По правде сказать, мне и самому было приятно оказаться рядом с такой женщиной. Ухаживать, как полагалось, за ней начал, в стакан подливать, развлекать, чтобы не заскучала. Без каких-либо скабрезных мыслей, просто располагало всё к этому. Понравилась мне она еще и тем, что не заржала, как остальные, после этого тоста, а всего лишь улыбнулась краешками губ, воздавая должное осетину. Когда разговорился я с ней, выяснилось, что она и не глупа, на шутки адекватно реагирует. И как-то очень быстро мы с ней поладили, что в компании обычное дело, еще и выпивка этому способствовала. А когда застолье наше закончилось, предложил я ей прогуляться перед сном немного. Она согласилась, не жеманилась. Осень уже пришла, но в Железноводске тепло было совсем по-летнему, вечер чудесный, тихий. Она из Одессы прибыла, в техникуме немецкий язык преподавала. И чем больше прогуливались мы, тем лучшее впечатление она на меня производила. И я на нее, сумел заметить, тоже. Где-то через полчаса мы уже на «ты» перешли и без отчеств – она первая предложила. А когда привел я Марину к ее комнате, лишь руку ей на прощанье поцеловал, поблагодарил за славный вечер, больше ничего себе не позволил.
Были, конечно, у нее изъяны. Во всяком случае, то, что всегда не нравилось мне в женщинах. Излишне категорична была, безапелляционна. И ярко накрашенные длинные ногти ее раздражали меня – я, как большинство медиков, терпеть этого не могу, гоняю своих сестричек. И что студентов своих баранами называет. Но все же и достоинств было немало. А для «желудочной» санаторной рутины и скуки – вообще была событием. Там самые малопривлекательные дамочки успехом пользовались. Хотя бы потому, что мужской пол – редкий для России случай – численностью их заметно превосходил. По большому счету в санатории этом вообще не с кем было время проводить, народ какой-то неинтересный подобрался, Марина очень мне пребывание в Железноводске скрасила. Жаль, поздно приехала. И она, сама мне призналась, рада была нашему общению, подружками не обзавелась. Женщина, с которой она комнату делила, не по душе ей пришлась. Особенно бесило Марину, что та частенько выгоняла ее, дабы принять своего поклонника.

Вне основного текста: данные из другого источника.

Lemma item_part wide tb s : sound_tables wide tb -> 0 <= r_length s <= MAX_INCREMENTAL_LZ_MATCH -> yields (ref_item tb s) (step_ok s).
Proof.
  destruct tb as [[[nc dc] ldc] rc]. intros (Hnc & Hdc & Hldc & Hrc) Hlen. unfold LzReference.ref_item.
  assert (Hmax : MAX_INCREMENTAL_LZ_MATCH = 0x1004) by done. unfold MAX_LENGTH in *.
  apply (yields_bind _ _ _ _ (yields_symbol nc Hnc)). intros sym Hsym.
  destruct (sym <? 256). { apply yields_ret. split; [done|]. split; [done|]. cbn. rewrite zlen_app. change (zlen [_]) with 1. lia. }
  destruct (Z.leb_spec 262 sym).
  { apply (yields_bind _ _ _ _ (yields_length (sym - 262) ltac:(lia))). intros n Hn. apply (yields_bind _ _ _ _ (yields_distance _ dc ldc Hdc Hldc)). intros d Hd.
    apply yields_ret. pose proof (adjust_range n d). unfold MAX_LENGTH in Hn. apply copy_ok; cbn; try done; lia. }
  destruct (sym =? 256).
  { apply (yields_bind _ _ (fun _ => True)); [apply yields_true|]. intros f _. destruct (admissible _ _ _ _ _); [|by apply yields_lift].
    apply yields_ret. split; [done|]. split; [done|]. cbn. lia. }
  destruct (sym =? 257).
  { apply yields_ret. destruct (_ =? _); [split; [done|]; split; [done | lia] | by apply copy_ok]. }
  cbv zeta. apply (yields_bind _ _ _ _ (yields_rc rc Hrc)). intros n Hn. unfold MAX_LENGTH in Hn. apply yields_ret. apply copy_ok; cbn; try done; lia.
Qed.
(* ===== verification/LzDecoderProps.v ===== *)
(** The decoder is the reference: over any reader, through its window and with
    its own schedule of writes, it writes the member's output. What a member leaves for the next one of a
    solid archive is the matter of [LzContinue]. *)
From stdpp Require Import sorting.
From S2P Require Import Prelude RarTypes StateM BitString LzWindow LzCopies LzHistory LzOutput LzWindowProps LzFilter LzFilterProps.
From S2P Require Import LzBits LzBitReader LzStreamReader LzReaders LzHuffman LzHuffmanProps LzHuffmanDecode LzTables LzDecoder LzFlush LzReference LzReading LzProgress LzSimulation.
Import LzDecoder.
Local Abbreviation written := LzOutput.written.

(** A decoder at rest: its window holds the reference's output. *)
Record ready (dict : Z) (s : ref) (d : t) : Prop := mk_ready {
  rd_window : exists p, stands_for (window d) dict (full (r_hist s) p);
  rd_carries : carries s d;
  rd_bits : block_bits_remaining d = r_bits s;
  rd_last : is_last_block d = r_last s;
  rd_range : - 2 ^ 62 <= r_bits s <= 2 ^ 62
}.

(** The sizes this development covers: the window holds two matches, counters
    of bytes and bits stay in their words. *)
Definition sizes_ok (dict declared : Z) (s : ref) (data : list byte) : Prop :=
  2 * MAX_INCREMENTAL_LZ_MATCH < dict < 2 ^ 63 /\ 0 <= declared /\
  zlen (r_hist s) + declared + MAX_INCREMENTAL_LZ_MATCH < 2 ^ 63 /\ bit_len data < 2 ^ 61.

(** What the reference's result asks of a decoder started with the writer [w]. *)
Definition member_of {St W} `{SinkLaws W} `{ByteSearch} (dict declared : Z) (s : ref) (w : W) (reference : result (ref * Z)) (run : outcome rar_error Z * St) (decoder : St -> t) (writer : St -> W) : Prop :=
  match reference with
  | Ok (s', _) =>
    let out := member_output (zlen (r_hist s)) (zlen (r_hist s) + declared) (r_hist s') (r_arrivals s') in
    exists st, run = (Ok (zlen out), st) /\ written (writer st) = written w ++ out /\ ready dict s' (decoder st) /\
      zlen (r_hist s') <= zlen (r_hist s) + declared + MAX_INCREMENTAL_LZ_MATCH
  | Err e => exists st, run = (Err e, st)
  | Panic => True
  end.

Section member.
Context {R W : Type} `{BitReadLaws R} `{SinkLaws W} `{ByteSearchLaws}.

Lemma begin_ready dict declared s d : ready dict s d -> zlen (r_hist s) < 2 ^ 63 -> exists win, 
  begin_file_decode declared d = Ok (recompute_flush_border (set_exhausted false (set_window win
    (set_file (zlen (r_hist s)) 0 0 declared (set_filters [] (set_last_block false d)))))) /\
  stands_for win dict (full (r_hist s) (zlen (r_hist s))).
Proof.
  intros [(p & Hwin) _ _ _ _] Hsize. pose proof (sf_total _ _ _ Hwin) as Htotal. cbn in Htotal.
  destruct (sf_flushed _ _ _ Hwin) as [_ Hp]. cbn in Hp.
  destruct (mark_moves dict (window d) (r_hist s) p (zlen (r_hist s)) Hwin Hsize ltac:(lia)) as (win & Hmark & Hwin').
  exists win. split; [|done]. unfold begin_file_decode. cbn. by rewrite Htotal, Hmark.
Qed.

Lemma begin_sim dict declared s d (w : W) data : ready dict s d -> sizes_ok dict declared s data -> exists d',
  begin_file_decode declared d = Ok d' /\
  sim dict (zlen (r_hist s)) declared (written w) (ref_arrivals [] (ref_block_state (r_bits s) false s)) d' w.
Proof.
  intros Hready (Hdict & Hdecl & Hsize & Hdata). pose proof (zlen_nonneg (r_hist s)).
  assert (Hmax : 0 <= MAX_INCREMENTAL_LZ_MATCH) by (unfold MAX_INCREMENTAL_LZ_MATCH; lia).
  destruct (begin_ready dict declared s d Hready ltac:(lia)) as (win & Hrun & Hwin). eexists. split; [exact Hrun|].
  destruct Hready as [_ [] Hbits _ Hrange]. exists (zlen (r_hist s)), []. pose proof (sf_flushed _ _ _ Hwin) as [Hf _].
  pose proof (sf_total _ _ _ Hwin) as Ht. pose proof (sf_dict _ _ _ Hwin) as Hd. cbn in Hf, Ht.
  constructor; cbn [r_hist ref_arrivals ref_block_state r_bits r_last r_arrivals]; try done.
  - constructor; cbn -[Z.leb]; try done; try lia. rewrite (proj2 (Z.leb_le _ _)) by lia. lia.
  - constructor; try done. constructor.
  - by rewrite app_nil_r.
  - cbn. unfold flush_border, sat_sub_u64, sat_add_u64. rewrite Hf, Ht, Hd. unfold MAX_INCREMENTAL_LZ_MATCH in *. lia.
  - lia.
Qed.

(** A whole member. *)
Lemma member_refines dict declared fuel s d (w : W) (r : R) data pos : ready dict s d -> sizes_ok dict declared s data -> tracks r data pos ->
  bit_len data - pos + 2 <= Z.of_nat fuel ->
  member_of dict declared s w (ref_member dict declared s data pos) (decode_member fuel declared 0 (d, w, r)) (fun st => st.1.1) (fun st => st.1.2).
Proof.
  intros Hready Hok Hr Hfuel. destruct (begin_sim dict declared s d w data Hready Hok) as (d0 & Hbegin & Hsim). pose proof (tracks_range r data pos Hr) as Hpos.
  destruct Hok as (Hdict & Hdecl & Hsize & Hdata). set (s0 := ref_arrivals [] _) in *.
  unfold decode_member. rewrite (bind_run _ _ _ _ _ (self_step_run _ _ _ w r Hbegin)).
  pose proof (blocks_sim dict (zlen (r_hist s)) declared (written w) data (zlen_nonneg _) Hdecl ltac:(lia) ltac:(lia) Hsize Hdata fuel s0 d0 w pos Hsim r Hr) as Hblocks.
  cbn [r_hist s0 ref_arrivals ref_block_state] in Hblocks. rewrite Z.sub_diag in Hblocks. fold s0 in Hblocks.
  assert (Hsound : sound false s0).
  { destruct Hready as [_ [] _ _ _]. split; [|done]. cbn [r_tables s0 ref_arrivals ref_block_state]. destruct (r_tables s) as [tb|]; [|done].
    destruct c_sound as [wide Hw]. by exists wide. }
  rewrite (enough_turns _ _ _ data false (Z.to_nat (bit_len data - pos) + 2)) in Hblocks by (done || lia).
  unfold member_of, ref_member. fold s0. destruct (ref_blocks dict (zlen (r_hist s)) declared _ s0 data pos) as [[s' p]|e|]; [| |done].
  2: { destruct Hblocks as (st & Hrun). exists st. by rewrite (bind_run_err _ _ _ _ _ Hrun). }
  destruct Hblocks as (a & d1 & w1 & r1 & Hrun & _ & (pos1 & out & Hsim1) & _). rewrite (bind_run _ _ _ _ _ Hrun).
  destruct (flush_sim dict (zlen (r_hist s)) declared (written w) (zlen_nonneg _) ltac:(lia) ltac:(lia) Hsize s' d1 w1 pos1 out Hsim1) as (d2 & w2 & pos2 & Hflush & Hsim2 & _).
  pose proof (s_lossless _ _ _ _ _ _ _ _ _ Hsim1 [] [] ltac:(constructor) ltac:(constructor)) as Hall. rewrite !app_nil_r in Hall.
  cbn [insert_all fold_left] in Hall. rewrite <- push_all_inserts in Hall by constructor.
  exists (d2, w2, r1). destruct Hsim2. split; [|split].
  - rewrite (bind_run _ _ _ tt (d2, w2, r1)) by (unfold on_fst; cbn [fst snd]; by rewrite Hflush). unfold gets. cbn [fst].
    rewrite s_emitted. unfold member_output. by rewrite Hall.
  - cbn [fst snd]. rewrite s_written. unfold member_output. by rewrite Hall.
  - split; [|lia]. cbn [fst]. constructor; try done. eexists. apply s_holds.
Qed.

Lemma with_reader_refines dict declared s (w : W) reference (m : stateM (t * W * R) rar_error Z) d r :
  member_of dict declared s w reference (m (d, w, r)) (fun st => st.1.1) (fun st => st.1.2) ->
  member_of dict declared s w reference (with_reader r m (d, w)) fst snd.
Proof.
  unfold member_of, with_reader. destruct reference as [[s' p]|e|]; [| |done].
  - intros ([st r'] & -> & H'). by exists st.
  - intros ([st r'] & ->). by exists st.
Qed.
End member.

(** * Fresh and recycled decoders *)

Definition fresh (extra : bool) : ref := mk_ref [] no_distances 0 None (HuffmanTable.zeros (total_symbols extra)) extra 0 false [].

Lemma fresh_carries extra d : dist_cache d = no_distances -> last_length d = 0 -> (nc_table d, dc_table d, ldc_table d, rc_table d) = (None, None, None, None) ->
  code_lengths d = HuffmanTable.zeros (total_symbols extra) -> extra_dist d = extra -> carries (fresh extra) d.
Proof.
  intros H1 H2 H3 H4 H5. constructor; try done; cbn.
  - split; [done|]. by repeat constructor.
  - by destruct extra.
Qed.

Lemma new_ready `{ZeroedAlloc} dict version d : try_new dict version = Ok d -> exists extra, extra_dist_for_version version = Ok extra /\ ready dict (fresh extra) d.
Proof.
  unfold try_new. intros (extra & Hextra & (win & Hwin & [= <-])%bind_Ok_inv)%bind_Ok_inv. exists extra. split; [done|].
  constructor; try done; [exists 0; by apply new_stands in Hwin | by apply fresh_carries].
Qed.

Lemma reuse_ready `{ZeroedAlloc} dict version old d : 0 < dict -> zlen (code_lengths old) = total_symbols (extra_dist old) -> prepare_reuse dict version old = Ok d ->
  exists extra, extra_dist_for_version version = Ok extra /\ ready dict (fresh extra) d.
Proof.
  intros Hd Hc. unfold prepare_reuse. intros (extra & Hextra & (win & Hwin & [= <-])%bind_Ok_inv)%bind_Ok_inv. exists extra. split; [done|].
  apply reuse_stands in Hwin; [|done].
  destruct (Bool.eqb extra (extra_dist old)) eqn:E; [apply eqb_prop in E | ]; (constructor; try done; [exists 0; exact Hwin|]); apply fresh_carries; try done.
  cbn in *. by rewrite Hc, E.
Qed.

(** An allocator that grants what is asked. *)
Section granted.
Context `{ZeroedAlloc} (Hgrant : forall n, alloc_zeroed n = true).

Lemma contiguous_granted n : 0 < n < 2 ^ 63 -> WindowStorage.try_contiguous n = Ok (zreplicate n x00).
Proof using Hgrant.
  intros Hn. unfold WindowStorage.try_contiguous, debug_check. rewrite (proj2 (Z.ltb_lt 0 n)), bind_Ok, Hgrant by lia.
  unfold I64_MAX. by rewrite (proj2 (Z.ltb_ge _ n)) by lia.
Qed.

Lemma new_granted dict version extra : 0 < dict < 2 ^ 63 -> extra_dist_for_version version = Ok extra ->
  exists d, try_new dict version = Ok d /\ ready dict (fresh extra) d.
Proof using Hgrant.
  intros Hd Hv. assert (Hnew : exists d, try_new dict version = Ok d).
  { unfold try_new, Window.try_new. rewrite Hv, bind_Ok, (proj2 (Z.eqb_neq dict 0)), contiguous_granted, bind_Ok by lia. by eexists. }
  destruct Hnew as (d & Hnew). exists d. split; [done|]. destruct (new_ready dict version d Hnew) as (extra' & Hv' & Hready).
  rewrite Hv in Hv'. by injection Hv' as <-.
Qed.

Lemma reuse_granted dict version extra old : 0 < dict < 2 ^ 63 -> zlen (code_lengths old) = total_symbols (extra_dist old) -> extra_dist_for_version version = Ok extra ->
  exists d, prepare_reuse dict version old = Ok d /\ ready dict (fresh extra) d.
Proof using Hgrant.
  intros Hd Hc Hv. assert (Hreuse : exists d, prepare_reuse dict version old = Ok d).
  { unfold prepare_reuse, Window.reset_for_reuse, Window.ensure_capacity. rewrite Hv, bind_Ok, (proj2 (Z.eqb_neq dict 0)), contiguous_granted by lia.
    destruct (_ <? dict); by eexists. }
  destruct Hreuse as (d & Hreuse). exists d. split; [done|]. destruct (reuse_ready dict version old d ltac:(lia) Hc Hreuse) as (extra' & Hv' & Hready).
  rewrite Hv in Hv'. by injection Hv' as <-.
Qed.
End granted.

(** * The decoder is the reference *)

Section entry_points.
Context {Rd W : Type} `{SourceLaws Rd} `{SinkLaws W} `{ByteSearchLaws}.
Context (dict declared : Z) (fuel : nat) (s : ref) (d : t) (w : W) (source : Rd).
Context (Hready : ready dict s d) (Hsome : declared <> 0) (Hok : sizes_ok dict declared s (src_rest source)).
Context (Hfuel : bit_len (src_rest source) + 2 <= Z.of_nat fuel).

Lemma slice_refines : member_of dict declared s w (ref_member dict declared s (src_rest source) 0) (decompress_to_writer fuel (src_rest source) declared (d, w)) fst snd.
Proof using All.
  unfold decompress_to_writer. rewrite (proj2 (Z.eqb_neq declared 0) Hsome). pose proof Hok as (_ & _ & _ & Hbits).
  apply with_reader_refines, member_refines; [exact Hready | exact Hok | apply new_ok; lia | lia].
Qed.

Lemma stream_refines : member_of dict declared s w (ref_member dict declared s (src_rest source) 0) (decompress_reader_to_writer fuel source declared (d, w)) fst snd.
Proof using All.
  unfold decompress_reader_to_writer, decompress_reader_to_writer_single_thread. rewrite (proj2 (Z.eqb_neq declared 0) Hsome). pose proof Hok as (_ & _ & _ & Hbits).
  apply with_reader_refines, member_refines; [exact Hready | exact Hok | | lia]. unfold StreamReader.new. apply stream_new_ok. lia.
Qed.
End entry_points.

(** C1: the decoder is the reference: from any resting state, over a slice and
    over a source that delivers the same bytes in pieces of any size, with any
    number of turns from the input's bits on, a member decodes to what the
    reference reads off the bits: the writer gets exactly the member's output
    with its filters applied, its length is returned, the decoder rests in the
    state the next member starts from, and a malformed stream fails with the
    reference's error. The window, the write border, the queue of descriptors
    and the bit reader's buffer do not show. *)
Theorem decoders_are_the_reference {Rd W} `{SourceLaws Rd} `{SinkLaws W} `{ByteSearchLaws} (dict declared : Z) (fuel : nat) (s : ref) (d : t) (w : W) (source : Rd) :
  ready dict s d -> declared <> 0 -> sizes_ok dict declared s (src_rest source) -> bit_len (src_rest source) + 2 <= Z.of_nat fuel ->
  let reference := ref_member dict declared s (src_rest source) 0 in
  member_of dict declared s w reference (decompress_to_writer fuel (src_rest source) declared (d, w)) fst snd /\
  member_of dict declared s w reference (decompress_reader_to_writer fuel source declared (d, w)) fst snd.
Proof. intros Hready Hsome Hok Hfuel. split; [by apply slice_refines | by apply stream_refines]. Qed.

(** Literals, matches at new and remembered distances, a repeated match and a
    difference filter, read from a slice and from a source of three bytes at a time. *)
Definition sample_stream : list byte :=
  [xca; x8d; x1d; x00; x33; x33; x00; x00; x00; x00; x00; x00; x00; x33; xb5; x92; xbf; xe8; x86; xe1; x55; x01; x36; x19; x34; xf8; xd9; xcc; x00; x00; x60; x02; x80].
Definition sample_output : list byte := [x61; x62; x61; x62; x62; x62; x62; x62; x61; x9f; x3d; xdb; x61].

Lemma decoders_are_the_reference_witness :
  let reference := ref_member 0x40000 13 (fresh false) sample_stream 0 in
  (exists s p, reference = Ok (s, p) /\ member_output 0 13 (r_hist s) (r_arrivals s) = sample_output) /\
  exists d, try_new 0x40000 0 = Ok d /\
    member_of 0x40000 13 (fresh false) [] reference (decompress_to_writer 300 sample_stream 13 (d, [])) fst snd /\
    member_of 0x40000 13 (fresh false) [] reference (decompress_reader_to_writer 300 sample_stream 13 (d, [])) fst snd.
Proof.
  cbv zeta. split.
  - destruct (ref_member 0x40000 13 (fresh false) sample_stream 0) as [[s p]|e|] eqn:E; vm_compute in E; [|discriminate E..].
    exists s, p. split; [done|]. injection E as <- <-. vm_compute. reflexivity.
  - destruct (new_granted (fun _ => eq_refl) 0x40000 0 false ltac:(lia) eq_refl) as (d & Hnew & Hready). exists d. split; [exact Hnew|].
    apply (@decoders_are_the_reference (list byte) (list byte) threes threes_ok collect collect_ok scanning scanning_laws 0x40000 13 300 (fresh false) d [] sample_stream).
    + exact Hready.
    + discriminate.
    + vm_compute. repeat split; discriminate.
    + vm_compute. discriminate.
Defined.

Одним словом, хорошо мы с ней совпали, почти все свободное время вместе проводили. Я уже много о ней знал: что муж у нее сильно пьющий, не в полном ладу она с ним живет, что дочка ее восьмиклассница рано повзрослела, позволяет себе не по возрасту, боится она за нее. Я это сообщение о дочке еще под тем углом воспринял, что не похожа была Марина на мать такой взрослой дочери. Но прежде всего, чего уж там, удовольствие мне доставляло проводить время с красивой и умной женщиной, даже, покаюсь, ловить на себе завистливые взгляды других мужиков. Джигит осетин от огорчения даже разговаривать со мной перестал.